Diese terrestrischen Trümmer umkreisen das Schwarze Loch und verdampfen zu ionisiertem Gas – einem Gas, das aus Atomen oder Molekülen besteht, die Elektronen verloren oder aufgenommen haben. Das Gas wird einen Materialring um das Schwarze Loch bilden, der als Akkretionsscheibe bekannt ist, und das meiste davon wird laut Zrake mehrere Stunden bis Tage lang verbraucht.
„Die aus dem kollabierenden Gas freigesetzte Energie wird zu starken Plasmawinden führen [one of the four fundamental states of matter consisting of charged particles] im Weltall und erzeugt hochenergetische Strahlung. „Dieses Licht könnte wahrscheinlich von außerirdischen Astronomen in der Nähe als kurzes Aufblitzen fester Röntgenstrahlen entdeckt werden“, sagte er.

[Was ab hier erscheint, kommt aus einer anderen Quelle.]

(** * What a caller is owed *)

(** A registration, here or with a goroutine that tells of the end. *)
Definition claim (s : Shared) (P : string -> nat -> Prop) (id : string) (r : nat) : Prop :=
  gc_pending (sh_client s) !! id = Some r \/ P id r.
(** The end of the connection was told, or there was no room for it. *)
Definition ended (q : replyChannel) : Prop := (exists e, inr e ∈ rc_queue q) \/ (rc_cap q <= length (rc_queue q))%nat.
Definition channel (s : Shared) (id : string) (r : nat) (capacity : nat) (Q : replyChannel -> Prop) : Prop :=
  exists q, sh_replies s !! r = Some q /\ rc_id q = id /\ rc_cap q = capacity /\ Q q.

Definition correlated (id : string) (d : responseDelivery) : Prop :=
  match d with inl f => frame_String f "id" = id /\ frame_String f "type" = "res"%string | inr _ => True end.
Definition acknowledges (f : Frame) (runID : string) : Prop :=
  frame_Bool f "ok" = true /\ frame_String (frame_Map f "payload") "status" = "accepted"%string /\
  frame_String (frame_Map f "payload") "runId" = runID /\ runID <> ""%string.
Definition terminates (f : Frame) (result : AgentResult) : Prop :=
  frame_Bool f "ok" = true /\ frame_String (frame_Map f "payload") "runId" = ar_RunID result /\
  parseAgentTerminal (frame_Map f "payload") = inl (ar_Text result).
(** The two answers behind a result. *)
Definition behind (result : AgentResult) (q : replyChannel) : Prop :=
  exists first last, rc_taken q = [inl first; inl last] /\ acknowledges first (ar_RunID result) /\ terminates last result.

Definition call_ok (s : Shared) (P : string -> nat -> Prop) (pc : call_pc) : Prop :=
  match pc with
  | CallSend id _ _ r _ | CallWait id _ r =>
      channel s id r 1 (fun q => claim s P id r \/ rc_queue q <> [])
  | _ => True
  end.
Definition first_wait (s : Shared) (P : string -> nat -> Prop) (id : string) (r : nat) : Prop :=
  channel s id r agentResponseQueueSize (fun q => rc_taken q = [] /\ (claim s P id r \/ ended q)).
Definition agent_ok (s : Shared) (P : string -> nat -> Prop) (pc : agent_pc) : Prop :=
  match pc with
  | AgentSend id _ _ r _ => first_wait s P id r
  | AgentWait id _ r accepted =>
      if String.eqb accepted "" then first_wait s P id r
      else channel s id r agentResponseQueueSize (fun q => exists f, rc_taken q = [inl f] /\ acknowledges f accepted /\
             (claim s P id r \/ rc_queue q <> []))
  | AgentReplied id _ r accepted d =>
      if String.eqb accepted ""
      then channel s id r agentResponseQueueSize (fun q => rc_taken q = [d] /\
             (claim s P id r \/ rc_queue q <> [] \/ exists e, d = inr e))
      else channel s id r agentResponseQueueSize (fun q => exists f, rc_taken q = [inl f; d] /\ acknowledges f accepted)
  | AgentRemove id r (inl result) | AgentDone r id (inl result) => channel s id r agentResponseQueueSize (behind result)
  | AgentUnsent id _ r _ | AgentRemove id r _ | AgentDone r id _ => channel s id r agentResponseQueueSize (fun _ => True)
  | _ => True
  end.
Definition thread_ok (s : Shared) (P : string -> nat -> Prop) (t : thread) : Prop :=
  match t with Calling pc | Connecting (ConnectCall pc) => call_ok s P pc | Agent pc => agent_ok s P pc | _ => True end.
Definition promised (threads : list thread) (id : string) (r : nat) : Prop := exists t, t ∈ threads /\ tells t !! id = Some r.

Aber die Wahrscheinlichkeit, dass dieses Szenario eintritt, ist astronomisch gering. Etwas plausibler, aber immer noch unglaublich unwahrscheinlich, ist ein Szenario, in dem ein Schwarzes Loch nahe genug kam, um die Erde zu beeinflussen, obwohl es nicht nahe genug war, um unseren Planeten zu verschlingen.
Die Hauptgefahr hier, zumindest für das Leben, wäre ein Schwarzes Loch, das die Erdumlaufbahn so stark stört, dass es das Klima beeinflusst, oder möglicherweise die Freisetzung riesiger Mengen von Trümmern im Sonnensystem (wie Asteroiden, Kometen und Monde) und dies verursacht Natürlich mit unserem Planeten zu kollidieren, sagt Drake.
„Während das Leben auf der Erde ein solches Ereignis wahrscheinlich überleben könnte, würden die Menschheit und fast alle vielzelligen Arten auf der Erde es mit ziemlicher Sicherheit nicht tun“, sagte Gobiel.